Бакшанов глядел на луг, на припадающих к нему в неспешном полете и вновь взмывающих вверх чибисов, на куликов, мирно пасущихся в луговой траве, и остро чувствовал тоску по родным местам. Потом вспомнился отец, на которого еще в сорок первом семья получила похоронную. Отец погиб в отступлении, а вот сыну выпала другая дорога — идти вперед. Дома остались мать и сероглазая сестренка Маша, похожая на него. Она была привязана к Залывину, а он, приходя к Бакшановым, обычно подшучивал над ней, подсмеивался над ее тряпичными куклами. Маша, все прощая, даже то, что он собирался с ее братом к девчонкам на вечеринку, делала ему прическу с помощью двенадцатидюймового гвоздя, нагретого на лампе, и обломка расчески. Матери, сойдясь посудачить, нередко говаривали, что «вот вырастет Манька, и тогда они просватают ее за Тольку». Маша заливалась краской, но была согласна, а Залывин, округляя глаза, восклицал:
— Это я? Да чтоб взял такую?
Маша все принимала всерьез, и часто, бывало, забившись на сеновал, досыта выревывалась, выходила оттуда вся в мелкой сенной трухе. Бакшанов в таких случаях говорил:
— Да не трави ты Маньку. Не видишь, что ли, что она по уши в тебя влюблена?
Залывин посмеивался, обещал больше не травить Машу, но потом забывался, и все начиналось с того же.
Бакшанов лежал на спине, подложив под голову плотненький сидорок, и, вспоминая сейчас обо всем этом, вполголоса — легко и красиво — пел:
Бойцы его в ожидании обеда полеживали неподалеку, попрятавшись в тени под вислыми березовыми ветвями.
Дорога, по которой недавно тянулся нескончаемый поток пехоты, артиллерии, обозов, теперь будто вымерла. Все рассредоточились по разным местам, укрылись, отдыхая, набирались сил для штурма Олонца. Но Виндушев приказал дать дивизии отдых не потому, что предстоял штурм укрепленного узла финнов, а потому, что надо было повременить с выходом к Олонцу, пока другие дивизии не обойдут его слева и справа. Сам город был уже недалеко. Изредка на дороге промелькивали «виллисы», проскакивала двуколка с кухней или проходили на рысях конные разведчики — и опять дорога становилась пустынной и тихой.
Петь Бакшанову никто не мешал, да и знал он, что солдатам нравится его голос. И он пел:
— Браво! — сказал кто-то сильным, грудным голосом.
Бакшанов вскочил, увидел моложавую статную женщину в полковничьих погонах. Бакшанов едва успел затянуть поясной ремень.
— Товарищ полковник медицинской службы! — четко отрапортовал он, выступая навстречу. — Взвод бойцов находится на отдыхе! Докладывает исполняющий обязанности командира взвода сержант Бакшанов!

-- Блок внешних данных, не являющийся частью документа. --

(** C10, where the code departs from it.  The booking bookCar made for
    June is not yet started in May, and the request leaves its start alone;
    but bookCar stored the start clock as "10:00 AM", the date updateBooking
    builds from "2025-06-01T10:00 AM" is an Invalid Date, and no comparison
    with it holds.  So neither date-order check refuses, the request runs on
    to the save, which refuses the NaN price, and the answer is 500, not a
    validation error; nothing is stored. *)
Theorem updateBooking_end_only_unread_start :
  findBooking "booking1" Sample.booked = Some Sample.juneBooking
  /\ requestedStart (Sample.runtimeAt Sample.may2025 "booking1") Sample.juneRequest
     = Some 1748754000000
  /\ now (Sample.runtimeAt Sample.may2025 "") < 1748754000000
  /\ UpdateReq.rentalStartDate Sample.endOnlyUpdate = None
  /\ UpdateReq.rentalStartTime Sample.endOnlyUpdate = None
  /\ updateBooking (Sample.runtimeAt Sample.may2025 "") Sample.endOnlyUpdate Sample.booked
     = ({| status := 500; json := Failure "Error updating booking" |}, Sample.booked)
  /\ status (fst (updateBooking (Sample.runtimeAt Sample.may2025 "")
                                Sample.endOnlyUpdate Sample.booked)) <> 400.
Proof.
  repeat match goal with |- _ /\ _ => split end;
    vm_compute; first [reflexivity | discriminate].
Qed.

(* ================================================================== *)
(** * Further properties of the handlers *)
(* ================================================================== *)

(** ** Answers other than success *)

Ltac settle_unchanged :=
  cbn [fst snd status]; first [left; reflexivity | right; reflexivity].

(** X1.  A handler that does not answer with its success status has
    written nothing: bookCar leaves the world as it was unless it answers
    201, and updateBooking, extendBooking, cancelBooking and Return_car
    unless they answer 200. *)
Theorem handlers_write_only_on_success :
  (forall rt req w,
      snd (bookCar rt req w) = w \/ status (fst (bookCar rt req w)) = 201)
  /\ (forall rt req w,
         snd (updateBooking rt req w) = w \/ status (fst (updateBooking rt req w)) = 200)
  /\ (forall rt req w,
         snd (extendBooking rt req w) = w \/ status (fst (extendBooking rt req w)) = 200)
  /\ (forall req w,
         snd (cancelBooking req w) = w \/ status (fst (cancelBooking req w)) = 200)
  /\ (forall BookingId w,
         snd (Return_car BookingId w) = w \/ status (fst (Return_car BookingId w)) = 200).
Proof.
  split; [|split; [|split; [|split]]].
  - intros rt req w. unfold bookCar.
    destruct (missingField req); [left; reflexivity|].
    run_handler. repeat (branch; try settle_unchanged).
  - intros rt req w. unfold updateBooking. run_handler.
    repeat (branch; try settle_unchanged).
  - intros rt req w. unfold extendBooking. run_handler.
    repeat (branch; try settle_unchanged).
  - intros req w. unfold cancelBooking. run_handler.
    repeat (branch; try settle_unchanged).
  - intros BookingId w. unfold Return_car. run_handler.
    repeat (branch; try settle_unchanged).
Qed.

— Вольно, сержант, — улыбаясь и щурясь, сказала женщина и неожиданно протянула ему руку. — Здравствуйте. Вы хорошо пели!
Солдаты тоже было вскочили, но женщина успокаивающе махнула рукой:
— Отдыхайте, товарищи бойцы. Отдыхайте.
В группе сопровождающих Бакшанов увидел командира санроты полковника Андреева, двух фельдшеров, среди которых была Валя Сердюк. И еще одну сразу приметил — сержанта санбата Зиночку, с которой ему однажды довелось познакомиться в госпитале. Прошлой зимой он схватил воспаление легких, и его отправили в госпиталь. Там, в стационаре, он пролежал полмесяца и, выздоравливая, свел своими романсами с ума всех девчонок из медперсонала, в том числе и Зиночку. Зиночка глядела сейчас на Бакшанова во все глаза.

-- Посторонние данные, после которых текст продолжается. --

(** * A shallow embedding of the acquisition core of [src/download.py]

    The file follows the source top-down: the Python values the code
    touches ([Py]), [pathlib]'s pure POSIX paths ([PurePath]), the local
    filesystem and the logger as an explicit world threaded through a
    state-and-exception monad ([Run]), and then the methods of the
    [Downloader] class under their own names.  The theorems come after
    the definitions.

    What is outside the process is a parameter: the Drive list and media
    endpoints and HTTP are the fields of [Remote]; [hashlib] and
    [urllib.parse] are the classes [Hashlib] and [Urllib], each with an
    executable instance for running the model on concrete inputs.

    The two thread pools are modelled as queues: a submitted task runs
    when its result is asked for, in submission order, and the first
    exception ends the drain.  This is one schedule of the real pools; the
    statements about a single loop iteration ([process_entry],
    [local_skip]) hold for any state of the disk and so for every
    schedule.  Progress bars, the wall-clock heartbeat, the credential
    files and directories are not modelled. *)

From Stdlib Require Import ZArith Ascii String Strings.Byte List Lia.
From stdpp Require Import base option list gmap strings pretty.

Local Open Scope Z_scope.

(* ===================================================================== *)
(** * Python values: truthiness, exceptions                              *)
(* ===================================================================== *)

Module Py.

(** The exception classes that the code raises or lets through.  The
    message is the constant part of the source's f-string. *)
Inductive Exn : Type :=
| ValueError (msg : string)
| RuntimeError (msg : string)
| FileNotFoundError (msg : string)
| OSError (msg : string)
| HttpError (msg : string)
| AttributeError (msg : string)
| TypeError (msg : string).

Global Instance Exn_eq_dec : EqDecision Exn.
Proof. solve_decision. Defined.

(** [bool(s)] for a [str]. *)
Definition truthy_str (s : string) : bool :=
  match s with EmptyString => false | _ => true end.

(** [bool(o)] for an [Optional[str]]: [None] and [""] are falsy. *)
Definition truthy (o : option string) : bool :=
  match o with Some s => truthy_str s | None => false end.

(** [a or b] on optional strings, when [b] is a plain string. *)
Definition or_else (a : option string) (b : string) : string :=
  match a with
  | Some s => if truthy_str s then s else b
  | None => b
  end.

End Py.
Export Py.

(** File contents are byte strings; text is written through an encoder. *)
Abbreviation bytes := (list byte).

Global Instance byte_eq_dec' : EqDecision byte := Byte.byte_eq_dec.

(** [str.encode("utf-8")] on text whose characters are all below 0x80,
    which is what [json.dumps] emits with its default [ensure_ascii]. *)
Definition encode_utf8 (s : string) : bytes := String.list_byte_of_string s.

(* ===================================================================== *)
(** * [pathlib.PurePosixPath]                                            *)
(* ===================================================================== *)

Module PurePath.

(** A parsed path: its root (["" ], ["/"] or ["//"]) and its components.
    Paths are compared lexically, as [pathlib] does; [".."] is kept. *)
Record t : Type := mk { root : string; parts : list string }.

Global Instance t_eq_dec : EqDecision t.
Proof. solve_decision. Defined.

Global Instance t_countable : Countable t :=
  inj_countable' (λ p, (root p, parts p)) (λ rp, mk rp.1 rp.2)
                 (λ p, match p with mk _ _ => eq_refl end).

(** [s.split("/")]: never empty, [""] splits into [[""]]. *)
Fixpoint split_sep (s : string) : list string :=
  match s with
  | EmptyString => [""]
  | String c s' =>
      match split_sep s' with
      | [] => [String c ""]
      | w :: ws => if Ascii.eqb c "/" then "" :: w :: ws else String c w :: ws
      end
  end.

— С какого вы года? — продолжала меж тем интересоваться женщина.
— С двадцать пятого, товарищ полковник медицинской службы.

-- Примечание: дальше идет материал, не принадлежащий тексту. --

(** * Identifying potential customers from IPEDS data

    A shallow embedding of the notebook [identify_potential_customers.ipynb]:
    the need-score ranking (Approach 1), the market-penetration table
    (Approach 2) and the nearest-member matching (Approach 3).

    Conventions of the embedding.
    - The cells of Approach 3 are embedded twice.  In the modules [Np] and
      [Approach3] a [float64] cell is a real number ([R]): rounding, [NaN]
      and infinities are outside that model, and so is what numpy answers to
      a division by zero; what is proved there holds in exact arithmetic.
      In the modules [Np64] and [Approach3F64] a cell is an IEEE binary64
      number, with rounding, [NaN] and infinities: what the cells raise, and
      what they attach when they do not, is proved there.
    - The need scores of Approach 1 are real numbers.  Counts are [Z] and
      the penetration ratio is a rational ([Q]).
    - A Python exception is a value [Err e] of the [result] type.
    - A data frame is the list of its rows in positional order, each row
      paired with its index label; a numpy 2-d array is the list of its rows.
    - numpy raises on a shape mismatch; the matrix operations below combine
      rows position-wise and the theorems state the shapes the notebook has. *)

From Stdlib Require Import String Ascii.
From Stdlib Require Import Reals Lra Lia List Arith ZArith QArith Bool.
From Stdlib Require Import Permutation Sorted.
From Stdlib Require Floats.
Import ListNotations.

Close Scope Q_scope.
Close Scope R_scope.
Close Scope Z_scope.

Set Implicit Arguments.
Set Warnings "-notation-for-abbreviation,-inexact-float".

(** ** Exceptions *)

Inductive error : Type :=
| ValueError            (* numpy: reduction of an empty array, length mismatch *)
| IndexError            (* positional access out of bounds *)
| KeyError              (* pandas: column label not found *)
| DegenerateInputError. (* a feature without variance *)

Inductive result (A : Type) : Type :=
| Ok (a : A)
| Err (e : error).

Arguments Ok {A} a.
Arguments Err {A} e.

Definition bind {A B : Type} (c : result A) (k : A -> result B) : result B :=
  match c with
  | Ok a => k a
  | Err e => Err e
  end.

Notation "x <- c ;; k" := (bind c (fun x => k))
  (at level 61, c at next level, right associativity).

Fixpoint mapM {A B : Type} (f : A -> result B) (l : list A) : result (list B) :=
  match l with
  | [] => Ok []
  | a :: l' => b <- f a ;; bs <- mapM f l' ;; Ok (b :: bs)
  end.

(** ** Position-wise combination of two lists *)

Definition zipWith {A B C : Type} (f : A -> B -> C) (a : list A) (b : list B)
  : list C :=
  map (fun ab => f (fst ab) (snd ab)) (combine a b).

(** ** Data frames and series

    A frame is the list of its rows, each with its index label.  A series is
    a frame whose rows are single values. *)

Definition frame (A : Type) : Type := list (nat * A).

(** [df.reset_index(drop=True)]: labels become the positions. *)
Definition reset_index {A : Type} (df : frame A) : frame A :=
  combine (seq 0 (length df)) (map snd df).

(** [df.head(n)]. *)
Definition head {A : Type} (n : nat) (df : frame A) : frame A := firstn n df.

(** Label lookup in a series (the first row carrying the label). *)
Fixpoint loc {A : Type} (s : frame A) (label : nat) : option A :=
  match s with
  | [] => None
  | (l, a) :: s' => if Nat.eqb l label then Some a else loc s' label
  end.

(** [df.iloc[idx]] for a list of positions: out of bounds raises. *)
Definition iloc {A : Type} (df : frame A) (idx : list nat) : result (frame A) :=
  mapM (fun i => match nth_error df i with
                 | Some r => Ok r
                 | None => Err IndexError
                 end) idx.

(** [df[col] = values] for a Python list: the lengths must agree. *)
Definition assign_list {A B C : Type} (set : A -> B -> C)
    (df : frame A) (values : list B) : result (frame C) :=
  if Nat.eqb (length values) (length df)
  then Ok (zipWith (fun r v => (fst r, set (snd r) v)) df values)
  else Err ValueError.

(** [df[col] = s] for a series: values are aligned on the index label, a
    label absent from [s] leaves a missing value. *)
Definition assign_series {A B C : Type} (set : A -> option B -> C)
    (df : frame A) (s : frame B) : frame C :=
  map (fun r => (fst r, set (snd r) (loc s (fst r)))) df.

(** ** numpy on real vectors and matrices *)

Module Np.
Local Open Scope R_scope.

Notation vector := (list R).
Notation matrix := (list (list R)).

Definition sum (v : vector) : R := fold_right Rplus 0 v.

(** [numpy.linalg.norm] of a vector: the 2-norm. *)
Definition norm (v : vector) : R := sqrt (sum (map (fun x => x * x) v)).

(** Inner product of two rows. *)
Definition dot (a b : vector) : R := sum (zipWith Rmult a b).

(** [A.dot(np.transpose(B))]: entry (i,j) is the inner product of row i of
    [A] with row j of [B]. *)
Definition dot_T (A B : matrix) : matrix :=
  map (fun a => map (fun b => dot a b) B) A.

(** [np.ones((n,1))]. *)
Definition ones (n : nat) : matrix := repeat [1] n.

(** [norm(X,axis=1).reshape((n,1))**2]. *)
Definition sq_norms (X : matrix) : matrix := map (fun x => [norm x ^ 2]) X.

Definition madd (A B : matrix) : matrix := zipWith (zipWith Rplus) A B.
Definition msub (A B : matrix) : matrix := zipWith (zipWith Rminus) A B.
Definition mscale (c : R) (A : matrix) : matrix := map (map (Rmult c)) A.

(** [M[i,j]]. *)
Definition entry (M : matrix) (i j : nat) : option R :=
  match nth_error M i with
  | Some r => nth_error r j
  | None => None
  end.

(** [M[:,j]]: an index out of a row's bounds raises. *)
Definition column (M : matrix) (j : nat) : result vector :=
  mapM (fun r => match nth_error r j with
                 | Some x => Ok x
                 | None => Err IndexError
                 end) M.

(** [np.min]: raises on an empty array. *)
Definition np_min (v : vector) : result R :=
  match v with
  | [] => Err ValueError
  | x :: v' => Ok (fold_left Rmin v' x)
  end.

(** [np.argwhere(v == c)]: the positions holding [c], ascending. *)
Fixpoint argwhere_from (k : nat) (v : vector) (c : R) : list nat :=
  match v with
  | [] => []
  | x :: v' =>
      if Req_dec_T x c then k :: argwhere_from (S k) v' c
      else argwhere_from (S k) v' c
  end.

Definition argwhere (v : vector) (c : R) : list nat := argwhere_from 0 v c.

(** [norm(A, axis=0)] of an array with [p] columns: one 2-norm per column,
    taken down the rows. *)
Definition norm_axis0 (p : nat) (A : matrix) : vector :=
  map (fun k => norm (map (fun r => nth k r 0) A)) (seq 0 p).

Definition Rleb (x y : R) : bool := if Rle_dec x y then true else false.

End Np.

(** ** Sorting

    Rows are ordered by insertion, so rows that compare equal keep their
    relative order.  pandas may order such rows differently; the facts
    proved of a sorted frame below use only that it is an ordered
    permutation of the frame. *)

Section SortBy.
Variable A : Type.
Variable leb : A -> A -> bool.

— А вы учились музыке, пению?
— Некогда было. Да и жил я в рабочем поселке на Урале. Вот в десятилетке только до февраля поучиться дали.
— Война, сержант, война, — с сочувствием сказала она. — Всем не дали что-то доделать, всем мечту оборвали. А голос у вас чудный! В ансамбль вам надо. Не хочу обещать, но, может быть, что-нибудь сделаю. Кстати, жалоб во взводе нет? Никто у вас не болен? На питание не жалуетесь?
— У нас все здоровы, товарищ полковник. — ответил Бакшанов. — А с питанием… выдают по наркомовской норме.
Распрощавшись с Бакшановым и пожелав ему и всему взводу скорой победы, женщина вышла опять на дорогу. Зиночка, улучив минутку, задержалась.